Page 26 I but we were much together. She used to visit at my father's house and after her marriage to Mr. Arthur of Columbia, South Carolina, she kept it up. After her husband's death she was much in the mountains and we were together a great deal. Dear cousin, she is gone to her reward and I miss her very much. I could speak of many others but time forbids.

After my marriage my sisters stayed with me a great deal and went to school. They were much company to me and I was glad to have them. One of them always confessed her sins to me and I tried to comfort her. She was very conscientous [sic] and if she did anything she did not afterwards think was right, she was never happy till she told me all about it.

Another sister loved to stay with me better than anyone else. She was engaged to my brother-in-law and was to be married when the Civil War was over. She commenced having hemorrhages of the lungs and we soon saw she had that dreaded of all diseases  -- consumption. I[t]was a dreadful blow and especially to her young lover, and everything that love and affection could do was done, but to no avail.

The last visit she made me, and she knew it was her last, she read just before she started home the last two chapters of Revelations and wept as though her heart would break. She told me they described the home she was soon to enter, but oh, the parting with loved ones was so hard. She did not live long after that and as it was the first death in my father's family, it nearly broke our hearts. Since that time, they have gone one by one till only a small number are left.

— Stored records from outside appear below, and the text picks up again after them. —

(** [clean_end] is [max + 1 - start], so it never equals [clean_start]:
    the camera of the 1x clean latents always consists of the two frames
    [clean_start] and [clean_end] of [cam_emb], whatever the number of
    clean frames. *)
Theorem clean_camera_1x_two_frames (h w : nat) (start_indice : Z)
    (cam_emb : tensor R) (clean_latent_indices : tensor Z) (sp : tensor R) :
  WanModelMoe.clean_camera_1x h w start_indice cam_emb clean_latent_indices
    = Ok sp →
  ∃ B n d row lo hi,
    shape cam_emb = [B; n; d]
    ∧ select 0 0 clean_latent_indices = Ok row
    ∧ WanModelMoe.tmin row = Ok lo
    ∧ WanModelMoe.tmax row = Ok hi
    ∧ shape sp = [B; 2 * h * w; d]
    ∧ ∀ b pos k, pos < h * w →
        item sp [b; pos; k]
        = item cam_emb [b; py_bound n (lo - start_indice); k]
        ∧ item sp [b; h * w + pos; k]
          = item cam_emb [b; py_bound n (hi + 1 - start_indice); k].
Proof.
  unfold WanModelMoe.clean_camera_1x.
  destruct (select 0 0 clean_latent_indices) as [row|] eqn:Erow;
    cbn [mbind result_bind]; [|discriminate].
  destruct (WanModelMoe.tmin row) as [lo|] eqn:Elo; cbn [mbind result_bind];
    [|discriminate].
  destruct (WanModelMoe.tmax row) as [hi|] eqn:Ehi; cbn [mbind result_bind];
    [|discriminate].
  pose proof (tmin_le_tmax _ _ _ Elo Ehi) as Hle.
  destruct (Z.eqb_spec (lo - start_indice) (hi + 1 - start_indice)) as [Hc|_];
    [lia|].
  unfold WanModelMoe.camera_index_list.
  destruct (length (shape cam_emb) <? 3) eqn:Hlen; cbn [mbind result_bind];
    [discriminate|].
  cbn [mapM mbind result_bind mret result_ret].
  set (n0 := ix (shape cam_emb) 1).
  destruct ((- Z.of_nat n0 <=? lo - start_indice)%Z
            && (lo - start_indice <? Z.of_nat n0)%Z);
    cbn [mbind result_bind]; [|discriminate].
  destruct ((- Z.of_nat n0 <=? hi + 1 - start_indice)%Z
            && (hi + 1 - start_indice <? Z.of_nat n0)%Z);
    cbn [mbind result_bind]; [|discriminate].
  unfold WanModelMoe.camera_spatial. cbn [shape length].
  subst n0.
  destruct (shape cam_emb) as [|B [|n [|d [|? ?]]]] eqn:Hcam;
    cbn [insert list_insert]; try discriminate.
  unfold rearrange_spatial. cbn [shape]. intros [= <-].
  exists B, n, d, row, lo, hi.
  split; [reflexivity|]. split; [reflexivity|]. split; [exact Elo|].
  split; [exact Ehi|]. cbn [shape length]. split; [reflexivity|].
  intros b pos k Hpos. cbn [item ix nth alter list_alter].
  assert (Hhw : 0 < h * w) by lia.
  rewrite (Nat.div_small pos (h * w)) by lia.
  replace (h * w + pos) with (pos + 1 * (h * w)) by lia.
  rewrite Nat.div_add by lia. rewrite (Nat.div_small pos (h * w)) by lia.
  split; reflexivity.
Qed.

My oldest child was a boy, my only son* [Her son was Judge Walter Moore], and he was all the children I had for a long time, except one little baby that died. He was lonely by himself, and I used to read to him and tell him pretty stories to make him satisfied to stay with me. I wanted him to be a good boy and make a good man. I was afraid

Page 27 for him to play with other boys for they would lead him into wrong doing, but I have seen him grow up to be a good and useful man, respected by all who know him, and I am very proud of him..

My oldest daughter ....... (the last few pages were misplaced).